Menakar Penyederhanaan Surat Suara Pemilu Serentak 2024
Menakar Penyederhanaan Surat Suara Pemilu Serentak 2024
Oleh: Ania Safitri
Staf Bagian Teknis dan Hupmas Sekretariat KPU Kabupaten Temanggung
KOMISI II DPR bersama dengan pemerintah dan penyelenggara Pemilu, yaitu KPU, Bawaslu dan DKPP telah melaksanakan rapat bersama (konsinyering) dan memutuskan pemungutan suara Pemilu Serentak Tahun 2024 dilakukan pada tanggal 28 Februari 2024. (https://nasional.kompas.com/read/2021/06/04/12324011/disepakati-di-dpr-pilpres-2024-digelar-28-februari-pilkada-serentak-27)
Dasar hukum pelaksanaan Pemilu 2024 masih mengacu pada ketentuan Undang-Undang Nomor 7 Tahun 2017 (UU 7/2017) tentang Pemilihan Umum.
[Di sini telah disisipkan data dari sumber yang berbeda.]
(* ===== verification/LuaDemo.v ===== *)
(** * LuaDemo: a linker and concrete Lua programs

    An instance of [LuaHost] and the states on which the theorems of [LuaApi],
    [LuaMethods], [LuaCache] and [LuaSystem] are instantiated. *)

From S2P Require Import Prelude World TaskQueue FfiTask FfiQueue System Demo BuildId FfiInit Allocation.
From S2P Require Import Ownership Posting Multi MultiInvariant MultiContract LuaApi LuaMethods LuaSystem LuaCache.
From stdpp Require Import strings.

#[local] Open Scope Z_scope.

Abbreviation str := String.list_byte_of_string.

(** Every library is found but "missing"; "bad" fails, "empty" has no
    [libffi_init], and the host logs the libraries it loads. *)
#[export] Instance demo_host : LuaHost := {
  host := list (list byte);
  handle := list byte;
  has_symbol _ k := bool_decide (k ≠ []);
  ffi_load lib _ k := (if decide (lib = str "missing") then None else Some lib, k ++ [lib]);
  running_process _ := demo_process;
  libffi_init h _ _ k :=
    (if decide (h = str "empty") then None else if decide (h = str "bad") then Some 1 else Some 0, k);
}.

Definition load := load_ffi (K := list byte) lua_key 3 demo_symbols env_ok.

(** The C library is linked, no runtime is loaded. *)
Definition lua_start : lua demo_host (list byte) := fresh_lua (H := demo_host) demo_world [str "resty_ffi"].
Definition lua_ready : lua demo_host (list byte) := set_l_init true lua_start.

Definition lua_of {A} (r : res (A * lua demo_host (list byte))) : lua demo_host (list byte) :=
  match r with Ok (_, s) => s | UB _ => lua_start end.

Definition value {A} (r : res (A * lua demo_host (list byte))) : option A :=
  match r with Ok (a, _) => Some a | UB _ => None end.

Lemma ran {A} (r : res (A * lua demo_host (list byte))) a : value r = Some a → r = Ok (a, lua_of r).
Proof. destruct r as [[a' s]|]; [|done]. by intros [= ->]. Qed.

(** The library "echo" is loaded: its queue is block 0. *)
Definition lua_echo : lua demo_host (list byte) := lua_of (load (str "echo") None None lua_start).

Lemma echo_loaded : load (str "echo") None None lua_start = Ok (Loaded 0, lua_echo).
Proof. unfold lua_echo. apply ran. vm_compute. reflexivity. Qed.

Lemma echo_reachable : rtc (lua_step (K := list byte) lua_key 3 demo_symbols) lua_start lua_echo.
Proof. apply rtc_once. eapply StepLoad, echo_loaded. Qed.

Lemma demo_fresh : fresh_memory (l_world lua_ready).
Proof. intros l _. by vm_compute. Qed.

Lemma start_poster : poster (l_world lua_ready) 7 3.
Proof. split; [by eexists _, _|by eexists]. Qed.

Lemma runtimes_are_well_typed_witness :
  ∃ hd tq, objects lua_echo !! 0%nat = Some (Object false (Some (str "echo")) (Some hd) tq).
Proof.
  apply (runtimes_are_well_typed (H := demo_host) 3 demo_symbols demo_world [str "resty_ffi"] lua_echo
    echo_reachable).
  vm_compute. reflexivity.
Defined.

Lemma load_ffi_is_cached_witness : load (str "echo") None (Some (Options (Some 1) None true)) lua_echo = Ok
  (Loaded 0, lua_echo).
Proof. apply (load_ffi_is_cached (H := demo_host) 3 demo_symbols env_ok env_ok _ _ None _ lua_start). apply
  echo_loaded. Defined.

(** The runtime of "a" with "b&c". *)
Definition lua_abc : lua demo_host (list byte) := lua_of (load (str "a") (Some (str "b&c")) None lua_start).

Lemma keys_collide_witness :
  load (str "a&b") (Some (str "c")) None lua_abc = Ok (Loaded 0, lua_abc) ∧ l_host lua_abc = [str "resty_ffi";
    str "a"].
Proof.
  split; [|vm_compute; reflexivity].
  refine (keys_collide (H := demo_host) 3 demo_symbols env_ok env_ok (str "a") (str "b") (str "c") None None
    lua_start 0 lua_abc _).
  unfold lua_abc. apply ran. vm_compute. reflexivity.
Defined.

Definition lua_unloaded : lua demo_host (list byte) := lua_of (unload env_ok 0 lua_echo).

Lemma unload_frees_the_key_witness :
  post env_ok 0 7 None lua_unloaded = Ok (PostFinished, lua_unloaded) ∧
  runtimes lua_unloaded = delete (str "echo") (runtimes lua_echo).
Proof.
  destruct (unload_frees_the_key (H := demo_host) 3 demo_symbols env_ok 0 demo_world [str "resty_ffi"] lua_echo
    lua_unloaded
    (str "echo") (str "echo") (Some (Ptr 0 0))) as (H1 & _ & H2 & _).
  - apply echo_reachable.
  - vm_compute. reflexivity.
  - unfold lua_unloaded. apply ran. vm_compute. reflexivity.
  - split; [apply H1|apply H2].
Defined.

(** The library is not linked, and the generated id is that of another nginx. *)
Definition other_symbols : symbols := Symbols (hex [x01]) 16 24 (-32).

Lemma foreign_binary_is_refused_witness :
  load_ffi lua_key 3 other_symbols env_ok (str "echo") None None (fresh_lua (H := demo_host) demo_world []) =
    Ok (Raised InitFailed, fresh_lua (H := demo_host) demo_world [str "resty_ffi"]).
Proof.
  refine (foreign_binary_is_refused (H := demo_host) 3 other_symbols env_ok (str "echo") None None (fresh_lua
    (H := demo_host) demo_world [])
    (str "resty_ffi") (InitMismatch (hex [xde; xad; xbe]) (hex [x01])) _ _ _ _ _).
  - reflexivity.
  - vm_compute. reflexivity.
  - vm_compute. reflexivity.
  - vm_compute. reflexivity.
  - discriminate.
Defined.

Lemma failed_load_leaks_the_queue_witness :
  queues (l_world (lua_of (load (str "bad") None None lua_ready))) !! 0%nat = Some (fresh_queue 0 65536).
Proof.
  destruct (failed_load_leaks_the_queue (H := demo_host) 3 demo_symbols env_ok (str "bad") None None lua_ready
    eq_refl eq_refl eq_refl
    demo_fresh eq_refl (NotLoaded 1) (lua_of (load (str "bad") None None lua_ready))) as (H & _).
  - split; done.
  - reflexivity.
  - reflexivity.
  - apply ran. vm_compute. reflexivity.
  - discriminate.
  - rewrite H. reflexivity.
Defined.

Lemma loaded_runtime_takes_requests_witness :
  ∃ s2, post env_ok 0 7 (Some hi) (lua_of (load (str "echo") None None lua_ready)) = Ok (PostYields, s2).
Proof.
  destruct (loaded_runtime_takes_requests (H := demo_host) 3 demo_symbols env_ok (str "echo") None None
    lua_ready eq_refl eq_refl eq_refl
    demo_fresh eq_refl env_ok 0 (lua_of (load (str "echo") None None lua_ready)) 7 3 (Some hi))
    as (_ & s2 & q & t & b & x & Hp & _).
  - reflexivity.
  - reflexivity.
  - apply ran. vm_compute. reflexivity.
  - reflexivity.
  - apply start_poster.
  - reflexivity.
  - reflexivity.
  - reflexivity.
  - reflexivity.
  - exists s2. apply Hp.
Defined.

(** The mutex cannot be created. *)
Definition env_no_mutex : sysenv := SysEnv true (-1) 0 0 0 0 0 0.
Definition lua_null : lua demo_host (list byte) :=
  lua_of (load_ffi lua_key 3 demo_symbols env_no_mutex (str "echo") None None lua_ready).

Lemma null_queue_is_not_noticed_witness : post env_ok 0 7 None lua_null = UB NullDeref.
Proof.
  destruct (null_queue_is_not_noticed (H := demo_host) 3 demo_symbols env_no_mutex (str "echo") None None
    lua_ready eq_refl eq_refl eq_refl
    demo_fresh eq_refl env_ok 0 lua_null 7 3 None) as (_ & Hp).
  - left. discriminate.
  - unfold lua_null. apply ran. vm_compute. reflexivity.
  - apply start_poster.
  - reflexivity.
  - apply Hp.
Defined.

(** A library with and without configuration, and one that fails. *)
Definition demo_calls : list lua_call :=
  [CallLoad env_ok (str "echo") None None; CallLoad env_ok (str "echo") (Some (str "x&y")) None;
   CallLoad env_ok (str "bad") None None; CallLoad env_ok (str "echo") None None;
   CallPost env_ok 0 7 (Some hi); CallUnload env_ok 1; CallLoad env_ok (str "echo") (Some (str "x&y")) None].

Lemma string_keys_are_pairs_witness :
  results (do_calls 3 demo_symbols pair_key demo_calls (fresh_lua (H := demo_host) demo_world [str "resty_ffi"])) =
    Ok [ResLoad (Loaded 0); ResLoad (Loaded 1); ResLoad (NotLoaded 1); ResLoad (Loaded 0);
        ResPost PostYields; ResNone; ResLoad (Loaded 3)].
Proof.
  rewrite <-(string_keys_are_pairs (H := demo_host) 3 demo_symbols demo_calls demo_world [str "resty_ffi"]).
  - vm_compute. reflexivity.
  - repeat constructor; apply (bool_decide_eq_true_1 _); vm_compute; reflexivity.
Defined.

(** ** The whole program *)

Definition demo_program : program (H := demo_host) := fresh_program demo_two_requests [str "resty_ffi"].
Definition demo_run (cs : list pcall) : option (res program) := prun 3 demo_symbols cs demo_program.
Definition program_of (r : option (res program)) : program :=
  match r with Some (Ok p) => p | _ => demo_program end.
Definition runs_well (r : option (res program)) : bool :=
  match r with Some (Ok _) => true | _ => false end.

(** Two runtimes of the library "echo"; task 4 waits in queue 0, runtime 1 has
    polled task 5. *)
Definition demo_lua_calls : list pcall :=
  [PLoad env_ok (str "echo") None None; PLoad env_ok (str "echo") (Some (str "x")) None;
   PPost env_ok 0 7 (Some hi); PPost env_ok 1 8 None; PThread 1 (EPoll env_ok 1)].

Lemma runs_well_ok r : runs_well r = true → r = Some (Ok (program_of r)).
Proof. by destruct r as [[]|]. Qed.

Lemma demo_preachable cs :
  runs_well (demo_run cs) = true → preachable 3 demo_symbols (program_of (demo_run cs)).
Proof.
  intros Hr%runs_well_ok. exists demo_two_requests, [str "resty_ffi"], cs. split; [by split|exact Hr].
Qed.

Definition demo_lua_program : program (H := demo_host) := program_of (demo_run demo_lua_calls).

Lemma demo_lua_reachable : preachable 3 demo_symbols demo_lua_program.
Proof. apply demo_preachable. vm_compute. reflexivity. Qed.

Example demo_lua_runtimes :
  p_runtimes demo_lua_program =
    {[ 0%nat := Runtime false [] [4%nat] [] 0; 1%nat := Runtime false [5%nat] [5%nat] [5%nat] 0 ]}.
Proof. vm_compute. reflexivity. Qed.

(** Runtime 0 is unloaded while its queue is not empty. *)
Lemma lua_keeps_the_protocol_witness :
  mreachable (p_msys demo_lua_program) ∧
  ∃ p' es, pexec 3 demo_symbols (PUnload env_ok 0) demo_lua_program = Ok p' ∧
    mrun es (p_msys demo_lua_program) = Some (Ok (p_msys p')).
Proof.
  apply (lua_keeps_the_protocol (H := demo_host) 3 demo_symbols demo_lua_program (PUnload env_ok 0));
    [exact demo_lua_reachable|vm_compute; reflexivity].
Defined.

Lemma objects_have_live_queues_witness :
  ∃ i r q, Some (Ptr 1 0) = Some (Ptr i 0) ∧ p_runtimes demo_lua_program !! i = Some r ∧
     r_finished r = false ∧ queues (l_world (p_lua demo_lua_program)) !! i = Some q ∧
     ∀ o' ob', objects (p_lua demo_lua_program) !! o' = Some ob' → o_tq ob' = Some (Ptr i 0) → o' = 1%nat.
Proof.
  refine (proj2 (objects_have_live_queues (H := demo_host) 3 demo_symbols demo_lua_program 1
            (Object false (Some (str "echo&x")) (Some (str "echo")) (Some (Ptr 1 0))) demo_lua_reachable _) _).
  - vm_compute. reflexivity.
  - reflexivity.
Defined.

Lemma program_requests_can_be_served_witness :
  ∃ es p', (length es ≤ 8)%nat ∧ forallb mserving es = true ∧
    prun 3 demo_symbols (thread_call <$> es) demo_lua_program = Some (Ok p') ∧
    tasks (l_world (p_lua p')) = ∅ ∧ bufs (l_world (p_lua p')) = ∅ ∧ p_waiting p' = ∅ ∧
    p_handled p' ≡ₚ gposted (p_runtimes demo_lua_program).
Proof.
  apply (program_requests_can_be_served (H := demo_host) 3 demo_symbols demo_lua_program demo_lua_reachable).
  rewrite demo_lua_runtimes. intros i r. rewrite lookup_insert_Some, lookup_singleton_Some.
  intros [[<- <-]|[_ [<- <-]]]; by left.
Defined.

(** Without [resty.core.base] and wrapper, the copy of "hi" stays in block 1; with a
    wrapper for request 7 it is posted. *)
Lemma post_with_any_host_witness :
  post_with env_ok 0 (Some hi) (CallSite None None) lua_echo =
    Ok (NoGetRequest, set_l_world (post_world (l_world lua_echo) (Some hi)) lua_echo) ∧
  value (post_with env_ok 0 (Some hi) (CallSite (Some (Some 7%nat)) None) lua_echo) = Some WrapperYields.
Proof.
  split.
  - apply (proj2 (post_with_any_host env_ok 0 (Some hi) (CallSite None None) lua_echo))
      with (ob := Object (H := demo_host) false (Some (str "echo")) (Some (str "echo")) (Some (Ptr 0 0)));
      vm_compute; reflexivity.
  - rewrite (proj1 (post_with_any_host env_ok 0 (Some hi) (CallSite (Some (Some 7%nat)) None) lua_echo) 7%nat eq_refl).
    vm_compute. reflexivity.
Defined.

(** ** The metatable *)

(** The runtime of "echo" as the table that [load_ffi] made. *)
Definition demo_tables : tables (H := demo_host) :=
  Tables (l_world lua_start) (l_host lua_start) false ∅ [] ∅.
Definition echo_tables : tables :=
  match table_action (Load 3 demo_symbols env_ok (str "echo") None None) demo_tables with
  | Ok (_, s) => s
  | UB _ => demo_tables
  end.

Lemma echo_tables_ok : tables_ok echo_tables.
Proof.
  assert (tables_ok demo_tables) as H0 by done.
  pose proof (action_tracks (Load 3 demo_symbols env_ok (str "echo") None None) demo_tables H0) as Ht.
  unfold echo_tables. destruct (table_action _ demo_tables) as [[r s]|]; [|done].
  destruct (direct_action _ _) as [[r' l]|]; [|done]. apply Ht.
Qed.

(** "key" is a field while the runtime lives, and a name for [post] afterwards; the
    name "go" was stored before the unload. *)
Definition demo_methods : list lua_action :=
  (λ k, Method (MethodCall env_ok 0 k None (CallSite None None))) <$>
    [Some (str "key"); Some (str "__unload"); Some (str "go"); Some (str "key"); Some (str "tq"); None].

Definition results_of {A S} (r : res (A * S)) : option A := match r with Ok (a, _) => Some a | UB _ => None end.

Example key_is_a_field :
  results_of (run_all table_action demo_methods echo_tables) =
    Some [NotCallable; Unloaded; Posted PostFinished; Posted PostFinished; Posted PostFinished; Posted PostFinished].
Proof. vm_compute. reflexivity. Qed.

(** [post] is found under "go" in the table, although no field has that name. *)
Example go_is_stored :
  (λ tb : table, tb !! str "go") <$> head (match run_all table_action demo_methods echo_tables with
                                           | Ok (_, s) => t_tables s
                                           | UB _ => []
                                           end) = Some (Some VPost).
Proof. vm_compute. reflexivity. Qed.

Lemma metatable_is_invisible_witness :
  same_but_stored (run_all table_action demo_methods echo_tables)
    (run_all direct_action demo_methods (as_lua echo_tables)).
Proof. apply (metatable_is_invisible demo_methods echo_tables), echo_tables_ok. Defined.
Tidak adanya perubahan Undang-Undang Pemilu, tentu juga tidak akan mengubah ketentuan-ketentuan dalam Pemilu Serentak Tahun 2024.
Padahal, dari beberapa evaluasi pelaksanaan Pemilu Serentak Tahun 2019, dipandang perlu untuk melakukan perubahan Undang-Undang, terutama terkait dengan banyaknya kasus kematian Badan Adhoc. Berdasarkan data dari Kementerian Kesehatan, petugas KPPS pada Pemilu 2019 yang sakit mencapai angka 11.239 orang dan korban meninggal dunia sejumlah 527 jiwa. (https://nasional.kompas.com/read/2019/05/16/17073701/data-kemenkes-527-petugas-kpps-meninggal-11239-orang-sakit?page=all)
Kelelahan pada saat penghitungan suara dipandang menjadi salah satu penyebab jatuh sakit dan meninggalnya petugas KPPS. Beban kerja yang terlalu tinggi dan riwayat penyakit meningkatkan resiko terjadinya kematian dan jatuh sakitnya petugas Badan Adhoc.
Sistem proposional dengan daftar terbuka disertai daerah pemilihan (dapil) yang besar dan sistem multipartai berkonsekuensi pada desain surat suara yang besar dan lebar terutama untuk jenis Pemilihan Anggota DPR dan DPRD.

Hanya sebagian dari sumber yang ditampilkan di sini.